Goodman was not available for an interview this week.

Talk at library

She’ll give a short talk and then sign copies of Sound Barrier, a wide-ranging collection of her columns.

The book, her fourth, travels all over the map, mixing sections about grass-roots activism, President Barack Obama, health care, the global economic meltdown and “news from the unreported world.”

Moyers provides the foreword, hailing Goodman as “impervious to government subterfuge or spin,” and quoting a Washington Post reporter who calls her “the journalist as uninvited guest” who stands up and asks the impolitic questions.

Also in the book are Goodman’s detractors, such as former President Clinton. He labels her “hostile, combative and even disrespectful,” and she liked that so much she quoted it on the first page.

Break sound barrier

Goodman makes herself clear in her introduction:

“My goal as a journalist is to break the sound barrier, to expand the debate, to cut through the static and bring forth voices that are shut out,” she writes.

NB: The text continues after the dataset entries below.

(* ===== verification/Migrations.v ===== *)
(** core/jobs/migrations.py: the schema of the SQLite job store, its upgrades and their
    rollback.

    A database is its tables with their columns, its indexes with their tables, and the
    rows of schema_migrations in order. The connection of core/jobs/repository.py is in
    autocommit mode, so [with connection:] opens no transaction and every statement stands
    for itself. *)

From S2P Require Import Prelude.
From S2P Require Import PyTime.
Open Scope Z_scope.

Record schema := mk_schema {
  sc_tables : gmap string (list string);
  sc_indexes : gmap string string;
  sc_versions : list (Z * time) }.

Definition empty_schema : schema := mk_schema ∅ ∅ [].

(** ** Statements *)

Inductive stmt :=
  | CreateTable (name : string) (columns : list string)
  | CreateIndex (name table : string)
  | DropTable (if_exists : bool) (name : string)
  | InsertVersion (v : Z) (now : time)
  | DeleteVersion (v : Z).

Definition exec (c : stmt) : M schema unit :=
  s ← mget;
  match c with
  | CreateTable name columns =>
      mguard (bool_decide (sc_tables s !! name = None)) OperationalError;;
      mput (mk_schema (<[name := columns]> (sc_tables s)) (sc_indexes s) (sc_versions s))
  | CreateIndex name table =>
      mguard (bool_decide (sc_indexes s !! name = None) && bool_decide (is_Some (sc_tables s !! table))) OperationalError;;
      mput (mk_schema (sc_tables s) (<[name := table]> (sc_indexes s)) (sc_versions s))
  | DropTable if_exists name =>
      mguard (if_exists || bool_decide (is_Some (sc_tables s !! name))) OperationalError;;
      mput (mk_schema (delete name (sc_tables s)) (filter (λ it, it.2 ≠ name) (sc_indexes s)) (sc_versions s))
  | InsertVersion v now =>
      mguard (negb (existsb (λ r, r.1 =? v) (sc_versions s))) IntegrityError;;
      mput (mk_schema (sc_tables s) (sc_indexes s) (sc_versions s ++ [(v, now)]))
  | DeleteVersion v =>
      mput (mk_schema (sc_tables s) (sc_indexes s) (List.filter (λ r, negb (r.1 =? v)) (sc_versions s)))
  end.

(** ** The migrations *)

Definition upgrade_v1 : list stmt :=
  [CreateTable "jobs" ["job_id"; "task_id"; "status"; "priority"; "max_attempts"; "backoff_seconds"; "max_backoff_seconds";
     "retryable_outcomes_json"; "attempt_count"; "active_attempt_id"; "created_at"; "updated_at"; "available_at";
     "cancellation_requested_at"; "cancelled_at"];
   CreateTable "execution_attempts" ["attempt_id"; "job_id"; "attempt_number"; "worker_id"; "input_ref"; "lease_token";
     "lease_expires_at"; "started_at"; "ended_at"; "outcome"; "failure_kind"; "error_code"; "error"; "output_ref"];
   CreateTable "job_transitions" ["transition_id"; "job_id"; "from_status"; "to_status"; "reason"; "created_at"];
   CreateTable "job_idempotency" ["idempotency_key"; "job_id"; "created_at"];
   CreateTable "job_tasks" ["job_id"; "task_json"];
   CreateTable "job_outputs" ["job_id"; "result_json"; "created_at"];
   CreateIndex "jobs_claim_order" "jobs";
   CreateIndex "attempts_active_lease" "execution_attempts"].

Definition downgrade_v1 : list stmt :=
  map (DropTable true) ["job_idempotency"; "job_outputs"; "job_tasks"; "job_transitions"; "execution_attempts"; "jobs"].

Definition upgrade_v2 : list stmt :=
  [CreateTable "completion_outbox" ["job_id"; "attempt_id"; "created_at"; "published_at"]].

Definition downgrade_v2 : list stmt := [DropTable false "completion_outbox"].

Definition MIGRATIONS : list (list stmt * list stmt) := [(upgrade_v1, downgrade_v1); (upgrade_v2, downgrade_v2)].
Definition latest : Z := Z.of_nat (length MIGRATIONS).

(** [MIGRATIONS\[v - 1\]]. *)
Definition migration (v : Z) : list stmt * list stmt := or_else (MIGRATIONS !! Z.to_nat (v - 1)) ([], []).

(** ** Versions *)

(** SELECT MAX(version); [int(row\[0\] or 0)]. *)
Definition current_version (s : schema) : Z := foldl Z.max 0 (map fst (sc_versions s)).

(** One turn of the loop of [upgrade], statement by statement. *)
Definition upgrade_script (now : time) (v : Z) : list stmt := (migration v).1 ++ [InsertVersion v now].

Definition upgrade (target : option Z) (now : time) : M schema Z :=
  let target := or_else target latest in
  mguard ((0 <=? target) && (target <=? latest)) ValueError;;
  s ← mget;
  let version := current_version s in
  miter (λ v, miter exec (upgrade_script now v)) (seqZ (version + 1) (target - version));;
  mread (λ s, Ok (current_version s)).

Definition rollback_script (v : Z) : list stmt := (migration v).2 ++ [DeleteVersion v].

Definition rollback (target : Z) : M schema Z :=
  s ← mget;
  let version := current_version s in
  mguard ((0 <=? target) && (target <=? version)) ValueError;;
  miter (λ v, miter exec (rollback_script v)) (rev (seqZ (target + 1) (version - target)));;
  mread (λ s, Ok (current_version s)).

(** ** Theorems *)

(** The schema of each version, with the times its migrations were applied at. *)
Definition schema_1 (t1 : time) : schema := (miter exec (upgrade_script t1 1) empty_schema).2.
Definition schema_2 (t1 t2 : time) : schema := (miter exec (upgrade_script t2 2) (schema_1 t1)).2.
Definition schema_at (v : Z) (t1 t2 : time) : schema :=
  match v with 0 => empty_schema | 1 => schema_1 t1 | _ => schema_2 t1 t2 end.

Lemma versions_at v t1 t2 : 0 <= v <= latest → current_version (schema_at v t1 t2) = v.
Proof. unfold latest. simpl. intros Hv. assert (v = 0 ∨ v = 1 ∨ v = 2) as [-> |[-> | ->]] by lia; by vm_compute. Qed.

Lemma one_up t1 t2 : miter exec (upgrade_script t1 1) empty_schema = (Ok tt, schema_1 t1)
  ∧ miter exec (upgrade_script t2 2) (schema_1 t1) = (Ok tt, schema_2 t1 t2).
Proof. split; by vm_compute. Qed.

Lemma one_down t1 t2 : miter exec (rollback_script 2) (schema_2 t1 t2) = (Ok tt, schema_1 t1)
  ∧ miter exec (rollback_script 1) (schema_1 t1) = (Ok tt, empty_schema).
Proof. split; by vm_compute. Qed.

#[local] Opaque schema_1 schema_2.

Lemma miter_step {S A} (f : A → M S unit) a l s s' : f a s = (Ok tt, s') → miter f (a :: l) s = miter f l s'.
Proof. intros H. simpl. by rewrite (mbind_step _ _ _ _ _ H). Qed.

(** The migrations go up and down as they say. From the schema of any version an upgrade
    ends in the schema of its target, or changes nothing when the target is not newer; a
    rollback from there ends in the schema it goes back to, with the times of the
    migrations that stay; and neither goes anywhere else. *)
Theorem migrations_go_up_and_down v target t1 t2 now : 0 <= v <= latest → 0 <= target <= latest →
  upgrade (Some target) now (schema_at v t1 t2) =
    (Ok (Z.max v target), schema_at (Z.max v target) (if v =? 0 then now else t1) (if v <=? 1 then now else t2))
  ∧ (target <= v → rollback target (schema_at v t1 t2) = (Ok target, schema_at target t1 t2))
  ∧ (v < target → rollback target (schema_at v t1 t2) = (Raise ValueError, schema_at v t1 t2)).
Proof.
  intros Hv Ht. pose proof (versions_at v t1 t2 Hv) as Ev. unfold upgrade, rollback. split_and!.
  - rewrite (mbind_step _ _ _ tt (schema_at v t1 t2)) by by apply mguard_true; simpl; lia.
    rewrite (mbind_step mget _ _ _ _ eq_refl), Ev.
    rewrite (mbind_step _ _ _ tt (schema_at (Z.max v target) (if v =? 0 then now else t1) (if v <=? 1 then now else t2))).
    { unfold mread. by rewrite versions_at by lia. }
    clear Ev. unfold latest in *. simpl in Hv, Ht.
    assert (v = 0 ∨ v = 1 ∨ v = 2) as [-> |[-> | ->]] by lia;
      assert (target = 0 ∨ target = 1 ∨ target = 2) as [-> |[-> | ->]] by lia. 1, 4, 5, 7, 8, 9: reflexivity.
    + change (seqZ (0 + 1) (1 - 0)) with [1]. rewrite (miter_step _ 1 [] _ (schema_1 now)) by apply (one_up now t2). done.
    + change (seqZ (0 + 1) (2 - 0)) with [1; 2]. rewrite (miter_step _ 1 [2] _ (schema_1 now)) by apply (one_up now now).
      rewrite (miter_step _ 2 [] _ (schema_2 now now)) by apply (one_up now now). done.
    + change (seqZ (1 + 1) (2 - 1)) with [2]. rewrite (miter_step _ 2 [] _ (schema_2 t1 now)) by apply (one_up t1 now). done.
  - intros Hle. rewrite (mbind_step mget _ _ _ _ eq_refl), Ev.
    rewrite (mbind_step _ _ _ tt (schema_at v t1 t2)) by (apply mguard_true; lia).
    rewrite (mbind_step _ _ _ tt (schema_at target t1 t2)).
    { unfold mread. by rewrite versions_at by lia. }
    clear Ev. unfold latest in *. simpl in Hv, Ht.
    assert (v = 0 ∨ v = 1 ∨ v = 2) as [-> |[-> | ->]] by lia;
      assert (target = 0 ∨ target = 1 ∨ target = 2) as [-> |[-> | ->]] by lia; try lia. 1, 3, 6: reflexivity.
    + change (rev (seqZ (0 + 1) (1 - 0))) with [1]. rewrite (miter_step _ 1 [] _ empty_schema) by apply (one_down t1 t2). done.
    + change (rev (seqZ (0 + 1) (2 - 0))) with [2; 1]. rewrite (miter_step _ 2 [1] _ (schema_1 t1)) by apply (one_down t1 t2).
      rewrite (miter_step _ 1 [] _ empty_schema) by apply (one_down t1 t2). done.
    + change (rev (seqZ (1 + 1) (2 - 1))) with [2]. rewrite (miter_step _ 2 [] _ (schema_1 t1)) by apply (one_down t1 t2). done.
  - intros Hlt. rewrite (mbind_step mget _ _ _ _ eq_refl), Ev. unfold mbind, M_bind, mguard, mlift, rguard.
    by rewrite (proj2 (andb_false_iff _ _)) by (right; lia).
Qed.

(** An upgrade that was cut off cannot be taken up again. When a process ends after some of
    the statements of the first migration, but before its version is recorded, every later
    upgrade raises at the table that is already there, and the store cannot be opened. *)
Theorem an_interrupted_upgrade_blocks n now now' : (0 < n ≤ length upgrade_v1)%nat →
  let s := (miter exec (take n (upgrade_script now 1)) empty_schema).2 in
  (upgrade None now' s).1 = Raise OperationalError ∧ (upgrade None now' s).2 = s.
Proof.
  intros Hn. assert (H : n = 1%nat ∨ n = 2%nat ∨ n = 3%nat ∨ n = 4%nat ∨ n = 5%nat ∨ n = 6%nat ∨ n = 7%nat ∨ n = 8%nat) by (simpl in Hn; lia).
  destruct H as [->|[->|[->|[->|[->|[->|[->| ->]]]]]]]; by vm_compute.
Qed.

Lemma migrations_go_up_and_down_witness :
  (upgrade (Some 2) 9 (schema_at 1 5 6)).1 = Ok 2
  ∧ map fst (map_to_list (sc_tables (upgrade (Some 2) 9 (schema_at 1 5 6)).2)) ≠ [].
Proof.
  destruct (migrations_go_up_and_down 1 2 5 6 9) as [H _]; [by vm_compute..|].
  rewrite H. split; [done|by vm_compute].
Defined.

Lemma an_interrupted_upgrade_blocks_witness :
  (upgrade None 9 (miter exec (take 3 (upgrade_script 5 1)) empty_schema).2).1 = Raise OperationalError.
Proof. apply (an_interrupted_upgrade_blocks 3 5 9). simpl. lia. Defined.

“The media’s job is to be the exception to the rulers, to hold those in power accountable, to challenge and to ask the hard questions . . . the media also need to find stories of hope, to tell stories that resonate with people’s lives in the real world [not the reel world].”

The “Luminaries” section of Sound Barrier is replete with those stories: Goodman devotes columns to inspirational figures from Martin Luther King Jr. to Pete Seeger to Harry Belafonte, and seeks to make their 1960s-vintage messages relevant now.

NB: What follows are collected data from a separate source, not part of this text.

Fixpoint join_servers (pages : nat) (servers : list (server_config * mcp)) (q : quasar) : result (option quasar) :=
  match servers with
  | [] => Ok (Some q)
  | (cfg, c) :: servers =>
      r ← join_server pages cfg c q;
      match r with None => Ok None | Some q => join_servers pages servers q end
  end.

Definition QUASAR_ID : string := "quasar".

(** What [__init__] tells Pulsar: the manifest, or the removal of a stale one. *)
Definition announce_tools (now : time) (q : quasar) (r : registry) : registry :=
  match q_definitions q with
  | [] => match get_agent QUASAR_ID r with Some _ => deregister QUASAR_ID r | None => r end
  | defs => register model_dump (mk_Manifest QUASAR_ID "Quasar MCP Tool Manager" "0.1.0" defs
              "http://quasar:8000/health" now 30) r
  end.

(** [QuasarAgent.__init__]. *)
Definition quasar_init (pages : nat) (servers : list (server_config * mcp)) (now : time) (r : registry) :
    result (option (quasar * registry)) :=
  q ← join_servers pages servers (mk_quasar [] [] [] []);
  Ok ((λ q, (q, announce_tools now q r)) <$> (q : option quasar)).

(** [c.get("text", "") for c in content if c.get("type") == "text"]. *)
Definition text_of_part (c : json) : result (option json) :=
  match c with
  | JObj d => Ok (if is_str (obj_field "type" d) "text" then Some (obj_default "text" (JStr "") d) else None)
  | _ => Raise AttributeError
  end.

Definition joined (parts : list json) : result string :=
  texts ← rmap (λ v, match v with JStr s => Ok s | _ => Raise TypeError end) parts;
  Ok (join newline texts).

(** The answer [run] makes of a result. *)
Definition tool_answer (result_ : json) : result jdict :=
  d ← of_option AttributeError (as_dict result_);
  let content := obj_default "content" (JArr []) d in
  let is_error := truthy (obj_field "isError" d) in
  items ← py_iter content;
  parts ← rmap text_of_part items;
  text ← joined (omap id (parts : list (option json)));
  let confidence := JFloat (if is_error then 0 else 1) in
  Ok [("content", content); ("is_error", JBool is_error); ("artifacts", JArr []); ("summary", JStr text);
      ("writable", JBool false); ("confidence", confidence);
      ("confidence_breakdown", JObj [("structural", confidence); ("self_critique", confidence); ("historical", JFloat (1 # 2))]);
      ("gaps", JArr (if is_error then [JStr text] else [])); ("execution_result", JNull); ("externally_calibrated", JBool false)].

“I see the media as a huge kitchen table,” she writes, “that stretches across this globe, one we all sit around to debate and discuss the most critical issues of the day: war and peace, life and death.”

“Democracy Now!”, a daily television and radio news program hosted by Goodman and Juan Gonzalez, airs on more than 800 stations.

In the weeks since he announced Goodman was on her way here, Turner has been awash in what he says is a “huge” response.

Numerous fans have been calling to ask about tickets, of which there are none.

“Get there early,” he advised; the library’s Raymond Carver Room holds only 100, and Turner thinks twice that number will come out.

“It will be good for Amy to come to a place like this and see hundreds of people,” he said, adding that off the Peninsula, Port Angeles is perceived by some as a uniformly conservative mill town. In his 23 years since opening Port Book and News, he’s seen that change.

And while Turner expects Goodman will draw “the usual suspects,” who come to other Port Book and News readings, he also anticipates others — “unusual suspects” — from other corners.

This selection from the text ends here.